### Task prompt
Pull every line with "typeOut" from the entries below.

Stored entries
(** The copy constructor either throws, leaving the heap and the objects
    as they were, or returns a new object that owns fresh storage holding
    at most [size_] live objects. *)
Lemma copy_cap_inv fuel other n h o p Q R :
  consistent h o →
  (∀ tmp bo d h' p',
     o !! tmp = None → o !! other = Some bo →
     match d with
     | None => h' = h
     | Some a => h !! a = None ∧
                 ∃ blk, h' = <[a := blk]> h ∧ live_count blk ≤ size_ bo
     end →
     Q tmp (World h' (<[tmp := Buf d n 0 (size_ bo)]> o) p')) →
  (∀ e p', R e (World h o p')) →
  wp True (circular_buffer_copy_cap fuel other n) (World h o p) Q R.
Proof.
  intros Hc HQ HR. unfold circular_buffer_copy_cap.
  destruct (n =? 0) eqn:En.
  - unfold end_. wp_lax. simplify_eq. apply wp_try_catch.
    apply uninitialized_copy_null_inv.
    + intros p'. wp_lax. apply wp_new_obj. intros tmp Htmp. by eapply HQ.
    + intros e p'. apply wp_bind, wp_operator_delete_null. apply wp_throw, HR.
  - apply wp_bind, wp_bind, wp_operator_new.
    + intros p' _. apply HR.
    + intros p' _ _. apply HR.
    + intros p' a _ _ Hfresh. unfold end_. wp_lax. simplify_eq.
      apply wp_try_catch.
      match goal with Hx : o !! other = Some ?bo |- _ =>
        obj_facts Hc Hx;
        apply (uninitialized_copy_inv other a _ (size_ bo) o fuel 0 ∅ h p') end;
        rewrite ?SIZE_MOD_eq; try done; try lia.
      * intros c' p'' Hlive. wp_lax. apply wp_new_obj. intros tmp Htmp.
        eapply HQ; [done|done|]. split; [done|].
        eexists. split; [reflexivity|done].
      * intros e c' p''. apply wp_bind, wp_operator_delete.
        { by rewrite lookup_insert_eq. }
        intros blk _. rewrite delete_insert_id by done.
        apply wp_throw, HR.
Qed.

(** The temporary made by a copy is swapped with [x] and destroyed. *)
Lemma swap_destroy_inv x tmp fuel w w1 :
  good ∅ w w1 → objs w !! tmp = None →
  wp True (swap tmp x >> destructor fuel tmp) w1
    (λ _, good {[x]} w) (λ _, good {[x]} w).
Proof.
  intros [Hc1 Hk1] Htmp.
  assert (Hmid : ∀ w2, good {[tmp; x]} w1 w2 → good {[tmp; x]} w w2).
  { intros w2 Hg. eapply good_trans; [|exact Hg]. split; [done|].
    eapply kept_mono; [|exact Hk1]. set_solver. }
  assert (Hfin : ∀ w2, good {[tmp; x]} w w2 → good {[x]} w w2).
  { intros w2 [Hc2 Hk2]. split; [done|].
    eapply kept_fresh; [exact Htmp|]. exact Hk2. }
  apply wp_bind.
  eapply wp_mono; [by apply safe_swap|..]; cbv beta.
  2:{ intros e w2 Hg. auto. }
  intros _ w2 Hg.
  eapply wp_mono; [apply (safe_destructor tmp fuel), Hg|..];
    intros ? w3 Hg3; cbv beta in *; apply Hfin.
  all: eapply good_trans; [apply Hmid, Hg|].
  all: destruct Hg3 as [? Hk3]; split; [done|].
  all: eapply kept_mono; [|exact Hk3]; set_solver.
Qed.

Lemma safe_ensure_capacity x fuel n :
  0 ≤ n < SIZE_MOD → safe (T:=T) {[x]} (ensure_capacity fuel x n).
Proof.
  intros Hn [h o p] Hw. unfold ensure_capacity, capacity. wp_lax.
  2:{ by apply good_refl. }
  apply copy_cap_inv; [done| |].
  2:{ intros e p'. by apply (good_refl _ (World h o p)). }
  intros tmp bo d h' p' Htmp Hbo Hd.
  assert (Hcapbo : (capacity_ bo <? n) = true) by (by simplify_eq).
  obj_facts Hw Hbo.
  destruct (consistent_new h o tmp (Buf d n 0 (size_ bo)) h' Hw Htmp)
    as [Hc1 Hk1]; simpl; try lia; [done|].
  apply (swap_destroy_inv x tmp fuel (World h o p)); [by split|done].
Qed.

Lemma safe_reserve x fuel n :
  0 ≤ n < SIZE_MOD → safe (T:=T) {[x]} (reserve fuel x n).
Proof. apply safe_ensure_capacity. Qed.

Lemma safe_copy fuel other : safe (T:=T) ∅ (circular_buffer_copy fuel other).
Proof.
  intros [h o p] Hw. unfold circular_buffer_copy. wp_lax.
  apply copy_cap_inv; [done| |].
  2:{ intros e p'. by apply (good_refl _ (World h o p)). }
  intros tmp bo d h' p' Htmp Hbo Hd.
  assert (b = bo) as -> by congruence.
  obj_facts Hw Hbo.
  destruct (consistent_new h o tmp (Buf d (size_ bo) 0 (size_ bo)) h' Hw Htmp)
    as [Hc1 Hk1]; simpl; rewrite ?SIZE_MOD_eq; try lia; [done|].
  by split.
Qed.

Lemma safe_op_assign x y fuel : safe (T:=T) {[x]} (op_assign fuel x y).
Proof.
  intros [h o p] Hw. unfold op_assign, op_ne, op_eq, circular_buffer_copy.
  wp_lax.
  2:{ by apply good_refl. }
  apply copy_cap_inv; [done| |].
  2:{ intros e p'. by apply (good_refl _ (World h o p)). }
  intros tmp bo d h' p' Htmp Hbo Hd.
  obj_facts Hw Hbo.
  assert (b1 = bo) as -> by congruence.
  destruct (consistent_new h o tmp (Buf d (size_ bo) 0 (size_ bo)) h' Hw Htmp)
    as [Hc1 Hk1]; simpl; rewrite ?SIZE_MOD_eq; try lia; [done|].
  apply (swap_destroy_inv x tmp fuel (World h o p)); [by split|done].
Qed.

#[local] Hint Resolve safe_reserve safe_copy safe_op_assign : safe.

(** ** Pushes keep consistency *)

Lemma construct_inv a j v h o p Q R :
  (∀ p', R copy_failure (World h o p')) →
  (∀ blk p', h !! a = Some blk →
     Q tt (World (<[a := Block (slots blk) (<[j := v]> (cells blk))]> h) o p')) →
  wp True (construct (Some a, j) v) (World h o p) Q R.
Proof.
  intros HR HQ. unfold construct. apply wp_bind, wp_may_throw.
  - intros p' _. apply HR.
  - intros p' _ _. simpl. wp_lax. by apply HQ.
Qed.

---

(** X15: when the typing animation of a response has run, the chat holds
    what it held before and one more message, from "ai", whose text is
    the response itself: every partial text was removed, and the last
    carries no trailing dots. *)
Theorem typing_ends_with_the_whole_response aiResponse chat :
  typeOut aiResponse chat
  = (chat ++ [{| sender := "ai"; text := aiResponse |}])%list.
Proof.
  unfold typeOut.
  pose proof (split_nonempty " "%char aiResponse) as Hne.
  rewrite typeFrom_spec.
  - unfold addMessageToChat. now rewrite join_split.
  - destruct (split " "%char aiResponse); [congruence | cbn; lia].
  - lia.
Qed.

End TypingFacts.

### Result of the exercise
  typeOut aiResponse chat
  unfold typeOut.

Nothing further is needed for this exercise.